LEDの基板はラズパイ本体のGPIOピンにまるごと差し込むだけなので、楽ちんです。
サイドパネルを両面取り付けて完成。早く光らせたい。
いざ起動
ACアダプターのUSBケーブルを接続します。サイドパネルには穴が開いており、コネクターにアクセス可能です。
電源を入れるとすぐに、冷却ファンが稼働し始め、LEDも点灯します。ラズベリーパイの設定は一切必要なく、簡単に使用開始できます。
半透明のパネルから透けるLEDがかっこいいです。
LEDの色は周期的に変化します。
見た目のクールさとコンパクトさのギャップがたまりません。
LEDの明るさはドライバーを使って調整できます。左いっぱいに回せば、LEDを消灯することも可能です。
冷却ファンは連続運転です。環境によっては、少し音が気になるかもしれません。冷却ファン側にもLEDが付いており、こちらも周期的に色が変化します。
背面の穴からmicroSDカードを交換できるのも、便利なポイントです。
また、GPIOピンはすべて使用できます。電子パーツを接続して、動作確認するときに便利です。
以下の動画はサーボモーターをつないで動かした様子です。
冷却効果の検証
発熱しやすいRaspberry Pi 4にとっては、冷却効果が重要な要素となります。ここからはケースに搭載された冷却ファンの効果を検証していきましょう。

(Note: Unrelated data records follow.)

Definition toy_opts : LlmContextStoreOptions :=
  normalized (mkStoreOptions 2 3600 3600 10 (86400 * nanos_per_sec) None).
Definition owner_a : LlmContextOwner := mkOwner "a" "s".
Definition owner_b : LlmContextOwner := mkOwner "b" "s".
Definition ctx_id : string := "aaaaaaaaaaaaaaaaaaaaaa".
Definition hello : LlmMessageDto := mkMessage "user" (Some "hello") None None None.
Definition answer : LlmMessageDto := mkMessage "assistant" (Some "hi") None None None.
Definition toy_binding : LlmContextBinding := mkBinding "m" [] [] "r".
Definition create_rq : LlmContextMutationRequest :=
  mkMutation Create owner_a None None toy_binding [hello] None "k1" "q1".
Definition append_rq : LlmContextMutationRequest :=
  mkMutation Append owner_a (Some ctx_id) (Some 1) toy_binding [hello] None "k2" "q2".
Definition handle (r : string) : LlmContextMutationReservation := mkReservation r Create "".

Definition run_all (ops : list ctx_op) (st : StoreState) : option StoreState :=
  fold_left (fun s op => s ≫= run_op toy_opts op) ops (Some st).

Definition created : StoreState :=
  default store_state_default
    (run_all [OReserve 0 (Ok "r1") create_rq; OCommit 1 (fun _ => Ok ctx_id) (handle "r1") answer] store_state_default).

Lemma created_reachable : ctx_reachable toy_opts created.
Proof.
  destruct (run_op toy_opts (OReserve 0 (Ok "r1") create_rq) store_state_default) as [s1|] eqn:E1;
    [|vm_compute in E1; discriminate].
  destruct (run_op toy_opts (OCommit 1 (fun _ => Ok ctx_id) (handle "r1") answer) s1) as [s2|] eqn:E2.
  - assert (Es : created = s2) by (unfold created, run_all; cbn [fold_left mbind option_bind]; rewrite E1; cbn [mbind option_bind]; by rewrite E2).
    rewrite Es. eapply rtc_l; [|eapply rtc_once].
    + exists (OReserve 0 (Ok "r1") create_rq). split; [done |]. split; [apply lookup_empty | exact E1].
    + exists (OCommit 1 (fun _ => Ok ctx_id) (handle "r1") answer). split; [done |]. split; [done | exact E2].
  - assert (Hx : is_Some (run_all [OReserve 0 (Ok "r1") create_rq;
      OCommit 1 (fun _ => Ok ctx_id) (handle "r1") answer] store_state_default))
      by (vm_compute; by eexists).
    destruct Hx as [x Hx]. unfold run_all in Hx. cbn [fold_left mbind option_bind] in Hx. rewrite E1 in Hx.
    cbn [mbind option_bind] in Hx. rewrite E2 in Hx. discriminate.
Qed.

Lemma contexts_exclusive_witness : Z.of_nat (live_contexts created owner_a) = 1 /\
  Z.of_nat (live_contexts created owner_a + pending_allocations created owner_a) <= 2.
Proof.
  split; [vm_compute; reflexivity |].
  apply (contexts_exclusive toy_opts created created_reachable).
Defined.

Lemma no_lost_update_witness : exists rc st3,
  commit toy_opts 3 (fun _ => Ok ctx_id) (handle "r2") answer
    (default store_state_default (run_op toy_opts (OReserve 2 (Ok "r2") append_rq) created)) = Some (Ok rc, st3) /\
  rc_version rc = 2.
Proof.
  run_call (reserve toy_opts 2 (Ok "r2") append_rq created) h s1 E1.
  assert (Es : run_op toy_opts (OReserve 2 (Ok "r2") append_rq) created = Some s1) by (cbn [run_op]; by rewrite E1).
  rewrite Es. cbn [default].
  assert (Hd : exists rc st3, commit toy_opts 3 (fun _ => Ok ctx_id) h answer s1 = Some (Ok rc, st3)).
  { assert (Hx : match reserve toy_opts 2 (Ok "r2") append_rq created with
      | Some (Ok h, s) => match commit toy_opts 3 (fun _ => Ok ctx_id) h answer s with
                          | Some (Ok _, _) => true | _ => false end
      | _ => false end = true) by (vm_compute; reflexivity).
    rewrite E1 in Hx. by apply call_done in Hx. }
  destruct Hd as (rc & st3 & E3).
  assert (Hf : reservations created !! "r2" = None) by (vm_compute; reflexivity).
  destruct (no_lost_update toy_opts 2 "r2" append_rq created h s1 s1 3 (fun _ => Ok ctx_id) answer rc st3
    created_reachable Hf E1 (or_introl eq_refl) (rtc_refl _ _) E3)
    as (id & e & e2 & e3 & o & Hid & He & _ & Hbv & _ & _ & _ & _ & Hv & _ & _ & _ & Hrv & _).
  exists rc, st3. split.
  - rewrite <-E3. unfold commit, handle. cbn [h_reservation_id].
    assert (Eh : h_reservation_id h = "r2").
    { assert (Hx : (match reserve toy_opts 2 (Ok "r2") append_rq created with
        | Some (Ok h, _) => h_reservation_id h | _ => "" end) = "r2") by (vm_compute; reflexivity).
      by rewrite E1 in Hx. }
    unfold require_reservation. cbn [h_reservation_id]. by rewrite Eh.
  - rewrite Hrv, Hv. cbn in Hbv. injection Hbv as <-. reflexivity.
Defined.

Lemma contexts_isolated_witness : exists e,
  contexts created !! ctx_id = Some e /\
  forall st', run_op toy_opts (ORelease 5 owner_b ctx_id 1 "x") created = Some st' -> left_alone ctx_id e st'.
Proof.
  destruct (contexts created !! ctx_id) as [e|] eqn:He; [|vm_compute in He; discriminate].
  exists e. split; [done |]. intros st' E.
  apply (contexts_isolated toy_opts (ORelease 5 owner_b ctx_id 1 "x") created st' ctx_id e
    created_reachable I E He).
  assert (Ho : (e_owner <$> contexts created !! ctx_id) = Some owner_a) by (vm_compute; reflexivity).
  rewrite He in Ho. injection Ho as ->. discriminate.
Defined.

Lemma release_idempotent_witness : exists rc st1,
  release toy_opts 5 owner_a ctx_id 1 "x" created = Some (Ok rc, st1) /\ rc_version rc = 2.
Proof.
  run_call (release toy_opts 5 owner_a ctx_id 1 "x" created) rc st1 E. exists rc, st1. split; [done |].
  destruct (release_idempotent toy_opts 5 owner_a ctx_id 1 "x" created rc st1 E) as [Hfirst _].
  destruct Hfirst as (e & _ & _ & _ & Hv & _); [vm_compute; reflexivity | exact Hv].
Defined.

冷却ファンは電源が供給されている間は運転を継続します。今回のテストでは電源ワイヤーとファンの間に手持ちのスイッチを追加して、ファンの運転前後のCPU温度を比較します。
テストの条件は以下の通りです。
CPU使用率 | 30%前後 |
室内温度 | 26℃ |
テスト方法 | ファンの運転して温度の変化を測定 (Pythonスクリプトでグラフを表示) |
以下はテストで使用したPythonスクリプトです。CPU温度をリアルタイムでプロットします。
import numpy as np
import sys
import time
import matplotlib.pyplot as plt
import datetime
import pandas as pd
import subprocess
import re
count = 0
max_plot_num = 1500
history_x = []
history_y = []
ax = plt.subplot()
while True:
# 現在のcpu温度の取得
proc = subprocess.run(["vcgencmd", "measure_temp"], stdout = subprocess.PIPE, stderr = subprocess.PIPE)
proc_tmp = re.split("[=\']", proc.stdout.decode("utf8"))

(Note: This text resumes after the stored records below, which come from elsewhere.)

(* ===== verification/NwpQuerySpec.v ===== *)
(** * NwpQuerySpec: what the SQL translator promises

    A filter denotes a condition tree, of which the translator's text is the
    rendering and its parameters the values, in order; the text never depends
    on the values and names only the schema's columns.  A cursor decodes to
    the offset it was made from. *)

From S2P Require Import Prelude Calls RustStr Floats Json CoreCache NipDer NwpMemory NwpQuery.
Local Open Scope Z_scope.

(** ** Conditions *)

Inductive comparison : Type := IsEqual | NotEqual | Less | AtMost | Greater | AtLeast | Like.

(** The operators of the filter language that compare with one value, and what
    SQL writes for them. *)
Definition comparisons : list (string * comparison) :=
  [("$eq", IsEqual); ("$ne", NotEqual); ("$lt", Less); ("$lte", AtMost); ("$gt", Greater); ("$gte", AtLeast);
   ("$contains", Like)].
Definition symbol (c : comparison) : string :=
  match c with
  | IsEqual => "=" | NotEqual => "<>" | Less => "<" | AtMost => "<=" | Greater => ">" | AtLeast => ">=" | Like => "LIKE"
  end.

Inductive cond : Type :=
| CCmp (col : string) (op : comparison) (v : SqlValue)
| CIn (col : string) (negate : bool) (l : list SqlValue)
| CBetween (col : string) (low high : SqlValue)
| CConst (b : bool)
| CField (parts : list cond)
| CGroup (disj : bool) (parts : list cond).

Section cond_ind.
Variable P : cond -> Prop.
Hypothesis Hcmp : forall col op v, P (CCmp col op v).
Hypothesis Hin : forall col negate l, P (CIn col negate l).
Hypothesis Hbetween : forall col low high, P (CBetween col low high).
Hypothesis Hconst : forall b, P (CConst b).
Hypothesis Hfield : forall l, Forall P l -> P (CField l).
Hypothesis Hgroup : forall d l, Forall P l -> P (CGroup d l).

Fixpoint cond_ind' (c : cond) : P c :=
  let all := fix all (l : list cond) : Forall P l :=
    match l with
    | [] => List.Forall_nil _
    | x :: r => List.Forall_cons _ _ _ (cond_ind' x) (all r)
    end in
  match c with
  | CCmp col op v => Hcmp col op v
  | CIn col negate l => Hin col negate l
  | CBetween col low high => Hbetween col low high
  | CConst b => Hconst b
  | CField l => Hfield l (all l)
  | CGroup d l => Hgroup d l (all l)
  end.
End cond_ind.

(** The values bound, from left to right. *)
Fixpoint values (c : cond) : list SqlValue :=
  match c with
  | CCmp _ _ v => [v]
  | CIn _ _ l => [SqlList l]
  | CBetween _ low high => [low; high]
  | CConst _ => []
  | CField l | CGroup _ l => concat (map values l)
  end.

(** The columns named. *)
Fixpoint columns (c : cond) : list string :=
  match c with
  | CCmp col _ _ | CIn col _ _ | CBetween col _ _ => [col]
  | CConst _ => []
  | CField l | CGroup _ l => concat (map columns l)
  end.

(** The condition with its values removed. *)
Fixpoint blank (c : cond) : cond :=
  match c with
  | CCmp col op _ => CCmp col op SqlNull
  | CIn col negate _ => CIn col negate []
  | CBetween col _ _ => CBetween col SqlNull SqlNull
  | CConst b => CConst b
  | CField l => CField (map blank l)
  | CGroup d l => CGroup d (map blank l)
  end.

(** The conditions on one field; and the members of a group, of which those
    without text say nothing. *)
Definition field_text (parts : list string) : string :=
  match parts with [part] => part | _ => "(" +:+ join " AND " parts +:+ ")" end.
Fixpoint said (parts : list string) : list string :=
  match parts with [] => [] | "" :: rest => said rest | part :: rest => part :: said rest end.
Definition group_text (disj : bool) (parts : list string) : string :=
  match said parts with
  | [] => ""
  | [part] => part
  | parts => "(" +:+ join (if disj then " OR " else " AND ") parts +:+ ")"
  end.

Definition next_index (i : Z) (c : cond) : Z := i + Z.of_nat (length (values c)).

(** The text, whose first parameter has index [i]. *)
Fixpoint render (i : Z) (c : cond) : string :=
  let all := fix all (i : Z) (l : list cond) : list string :=
    match l with [] => [] | x :: r => render i x :: all (next_index i x) r end in
  match c with
  | CCmp col op _ => col +:+ " " +:+ symbol op +:+ " @p" +:+ fmt_Z i
  | CIn col negate _ => col +:+ (if negate then " NOT IN @p" else " IN @p") +:+ fmt_Z i
  | CBetween col _ _ => col +:+ " BETWEEN @p" +:+ fmt_Z i +:+ " AND @p" +:+ fmt_Z (i + 1)
  | CConst b => if b then "1=1" else "1=0"
  | CField l => field_text (all i l)
  | CGroup d l => group_text d (all i l)
  end.

Fixpoint render_all (i : Z) (l : list cond) : list string :=
  match l with [] => [] | x :: r => render i x :: render_all (next_index i x) r end.

(** The parameters [p_i], [p_(i+1)], ... *)
Fixpoint named (i : Z) (l : list SqlValue) : SqlParams :=
  match l with [] => [] | v :: r => mkParam ("p" +:+ fmt_Z i) v :: named (i + 1) r end.

Section spec.
Context {D : Digests} `{FloatText} `{JsonParser}.
Context (schema : MemoryNodeSchema) (dialect : DatabaseDialect).

(** *** The condition a filter denotes *)

(** The SQL value of an operand: an integer that fits 64 bits with sign is one,
    any other number a float, arrays and objects their JSON text. *)
Definition operand (v : Value) : SqlValue :=
  match v with
  | VNull => SqlNull
  | VBool b => SqlBool b
  | VString s => SqlText s
  | VNumber (NegInt z) => SqlInt z
  | VNumber (PosInt z) => if decide (z <= 9223372036854775807) then SqlInt z else SqlFloat (f64_of_Z z)
  | VNumber (Float f) => SqlFloat f
  | VArray _ | VObject _ => SqlText (json_to_string v)
  end.

(** The pattern of [$contains]. *)
Definition plain_text (v : Value) : string :=
  match v with
  | VNull => ""
  | VBool b => if b then "true" else "false"
  | VString s => s
  | VNumber (NegInt z) => fmt_Z z
  | VNumber (PosInt z) => if decide (z <= 9223372036854775807) then fmt_Z z else fmt_f64 (f64_of_Z z)
  | VNumber (Float f) => fmt_f64 f
  | VArray _ | VObject _ => json_to_string v
  end.
Definition pattern (v : Value) : SqlValue := SqlText ("%" +:+ plain_text v +:+ "%").

Definition simple_cond (col field_name op : string) (value : Value) : result NwpFilterError cond :=
  match map_get op comparisons with
  | Some Like => Ok (CCmp col Like (pattern value))
  | Some c => Ok (CCmp col c (operand value))
  | None => Err (mkFilterError ("Unknown filter operator '" +:+ op +:+ "' on field '" +:+ field_name +:+ "'.")
                   "NWP-QUERY-FILTER-INVALID")
  end.

Definition in_cond (col : string) (arr : Value) (negate : bool) : result NwpFilterError cond :=
  match arr with
  | VArray [] => Ok (CConst negate)
  | VArray items => Ok (CIn col negate (map operand items))
  | _ => Err (filter_error "$in/$nin requires an array value.")
  end.

Definition between_cond (col : string) (arr : Value) : result NwpFilterError cond :=
  match arr with
  | VArray [low; high] => Ok (CBetween col (operand low) (operand high))
  | _ => Err (filter_error "$between requires an array of exactly two values [low, high].")
  end.

Definition operator_cond (col field_name op : string) (value : Value) : result NwpFilterError cond :=
  if String.eqb op "$in" then in_cond col value false
  else if String.eqb op "$nin" then in_cond col value true
  else if String.eqb op "$between" then between_cond col value
  else simple_cond col field_name op value.

Fixpoint operator_conds (col field_name : string) (ops : Map) : result NwpFilterError (list cond) :=
  match ops with
  | [] => Ok []
  | (op, value) :: rest =>
    c ← operator_cond col field_name op value; cs ← operator_conds col field_name rest; Ok (c :: cs)
  end.

(** The first field declared under a name, whatever its case, and its column as
    the database quotes it. *)
Fixpoint declared (fields : list MemoryNodeField) (name : string) : option MemoryNodeField :=
  match fields with
  | [] => None
  | f :: rest => if decide (to_ascii_lowercase (mf_name f) = to_ascii_lowercase name) then Some f else declared rest name
  end.
Definition column_of (f : MemoryNodeField) : string :=
  let col := default (mf_name f) (mf_column_name f) in
  match dialect with
  | SqlServer => "[" +:+ col +:+ "]"
  | PostgreSql => dquote +:+ col +:+ dquote
  end.

Definition field_cond (f : MemoryNodeField) (condition : Value) : result NwpFilterError cond :=
  match condition with
  | VObject obj => CField <$> operator_conds (column_of f) (mf_name f) obj
  | _ => Err (filter_error ("Field '" +:+ mf_name f +:+ "' condition must be an object (e.g. {"
           +:+ dquote +:+ "$eq" +:+ dquote +:+ ": value})."))
  end.

Definition connective (op : string) : result NwpFilterError bool :=
  if String.eqb op "$and" then Ok false
  else if String.eqb op "$or" then Ok true
  else Err (filter_error ("Unknown logical operator '" +:+ op +:+ "'.")).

print(proc_tmp[1]," ",count)
temp_c = proc_tmp[1]
date1 = datetime.datetime.now()
date_p = pd.to_datetime(date1.strftime("%H:%M:%S.%f"))
history_x.append(date_p)
history_y.append(float(temp_c))
ax.clear()
ax.plot(history_x[-max_plot_num:],history_y[-max_plot_num:], '-')
plt.ylim(30,50.0)
plt.grid(True)
plt.xticks(rotation=30)
plt.xlabel('date')
plt.ylabel('cpu temp')
plt.pause(0.3)
count = count+1
上記のPythonスクリプトを実行後、しばらくしてからスイッチを入れて、ファンを運転します。
テスト結果は3分で50℃から41℃になり、9℃低下しました。見た目だけではなく、ファンの冷却効果は確実にあるといえます。
類似製品「Pironman」との比較
同じくAmazonで販売されているラズパイ4用ケースPironmanとの違いを見ていきましょう。

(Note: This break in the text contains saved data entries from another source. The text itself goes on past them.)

(* ===== verification/NwpAnchor.v ===== *)
(** * NwpAnchor: the Anchor Node server

    Models nps-nwp/src/anchor_server.rs: routing and authentication, the
    topology queries and subscriptions, and the invocation of actions behind
    the reputation gate, the budget and the rate limiter.  The handler of the
    actions and the limiter act on states of their own, which the node threads
    through; the derived serializers and the clock are parameters. *)

From S2P Require Import Prelude RustStr Floats Json CoreFrames CoreCache NipFrames NipDer NipVerifier NipReputation NwpTopology NwpContext NwpMemory NwpAction NwpReputation.
Local Open Scope Z_scope.

Definition SNAPSHOT_ANCHOR_REF : string := "nps:system:topology:snapshot".
Definition RESERVED_TYPE_UNSUPPORTED : string := "NWP-RESERVED-TYPE-UNSUPPORTED".
Definition TOPOLOGY_UNAUTHORIZED : string := "NWP-TOPOLOGY-UNAUTHORIZED".
Definition TOPOLOGY_UNSUPPORTED_SCOPE : string := "NWP-TOPOLOGY-UNSUPPORTED-SCOPE".
Definition TOPOLOGY_FILTER_UNSUPPORTED : string := "NWP-TOPOLOGY-FILTER-UNSUPPORTED".
Definition CGN_LIMIT_EXCEEDED : string := "NWP-CGN-LIMIT-EXCEEDED".
Definition RATE_LIMIT_EXCEEDED : string := "NWP-RATE-LIMIT-EXCEEDED".

(** ** Options *)

Record AnchorActionSpec : Type := mkAnchorSpec {
  ns_description : option string;
  ns_params_anchor : option string;
  ns_result_anchor : option string;
  ns_estimated_cgn : option Z;
  ns_timeout_ms_default : option Z;
  ns_timeout_ms_max : option Z;
  ns_required_capability : option string;
  ns_async : bool
}.

(** The actions are sorted by key. *)
Record AnchorNodeOptions : Type := mkAnchorOptions {
  no_node_id : string;
  no_path_prefix : string;
  no_actions : list (string * AnchorActionSpec);
  no_display_name : option string;
  no_require_auth : bool;
  no_required_capabilities : option (list string);
  no_require_topology_capability : bool;
  no_default_timeout_ms : Z;
  no_max_timeout_ms : Z;
  no_default_token_budget : Z;
  no_cgn_limit : Z;
  no_assurance_hint_url : option string;
  no_reputation_policy : option ReputationPolicy;
  no_trust_anchors : option (list string);
  no_rate_limits : option Value;
  no_auto_inject_trace_context : bool
}.

Definition anchor_options_new (node_id path_prefix : string) : AnchorNodeOptions :=
  mkAnchorOptions node_id path_prefix [] None true None false 30000 300000 0 0 None None None None true.

Record InvokeContext : Type := mkInvokeContext {
  ic_agent_nid : option string;
  ic_effective_timeout_ms : Z;
  ic_budget_cgn : Z;
  ic_trace_id : option string;
  ic_span_id : option string
}.

Record AnchorActionError : Type := mkAnchorError {
  ne_http_status : Z;
  ne_nps_status : string;
  ne_error_code : string;
  ne_message : string;
  ne_details : option Value
}.

(** A handler acts on a state [W] of the host. *)
Definition InvokeHandler (W : Type) : Type :=
  string -> option Value -> InvokeContext -> W -> result AnchorActionError Value * W.

Record RateDecision : Type := mkRate {
  rt_allowed : bool; rt_retry_after_seconds : option Z; rt_reason : option string }.
Definition rate_allow : RateDecision := mkRate true None None.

ElectroCookie | Pironman | |
---|---|---|
参考価格 | 4,890円 | 9,980円 |
メーカー | ElectroCookie | SunFounder |
サイズ | 9.8×9.8×6.2cm | 16×14×9cm |
冷却方式 | 冷却ファン | アイスタワー 冷却ファン |
冷却ファンの 運転条件 | 常時運転 | 運転条件の 設定が可能 |
電源ボタン | なし | あり |
インフォメーション ディスプレイ | なし | あり |
LEDの点灯 パターン | 変更不可 | 変更可能 |
専用ソフトウェア のインストール | 不要 | 必要 |
PIRONMANの詳細は以下の記事で詳しく解説しています。
≫【ゲーミングPC風】Raspberry Pi 4用ミニPCケースPIRONMANをレビュー
ElectroCookieとPironmanの大きな違いは、それが「単なるケース」であるかどうかという観点になります。ElectroCookieは、ラズベリーパイを保護する基本的なケースの役割に、冷却ファンとLEDの電飾を追加した製品です。これに対して、Pironmanは単なる保護ケースではなく、ラズベリーパイの便利さを高める機能や、カスタマイズを楽しむための様々なオプションが組み込まれています。
Pironmanは多機能である反面、初心者にとっては組み立てや設定が少々難しく感じるかもしれません。一方、シンプルな設計のElectroCookieは、その手軽さからすぐに組み立てて使用開始できるメリットがあります。
黒が好きで、ケースにあまりお金をかけたくない方はElectroCookieがおすすめです。予算に余裕があり、ワクワクしながらラズベリーパイを使いたい方はPironmanを選ぶと良いでしょう。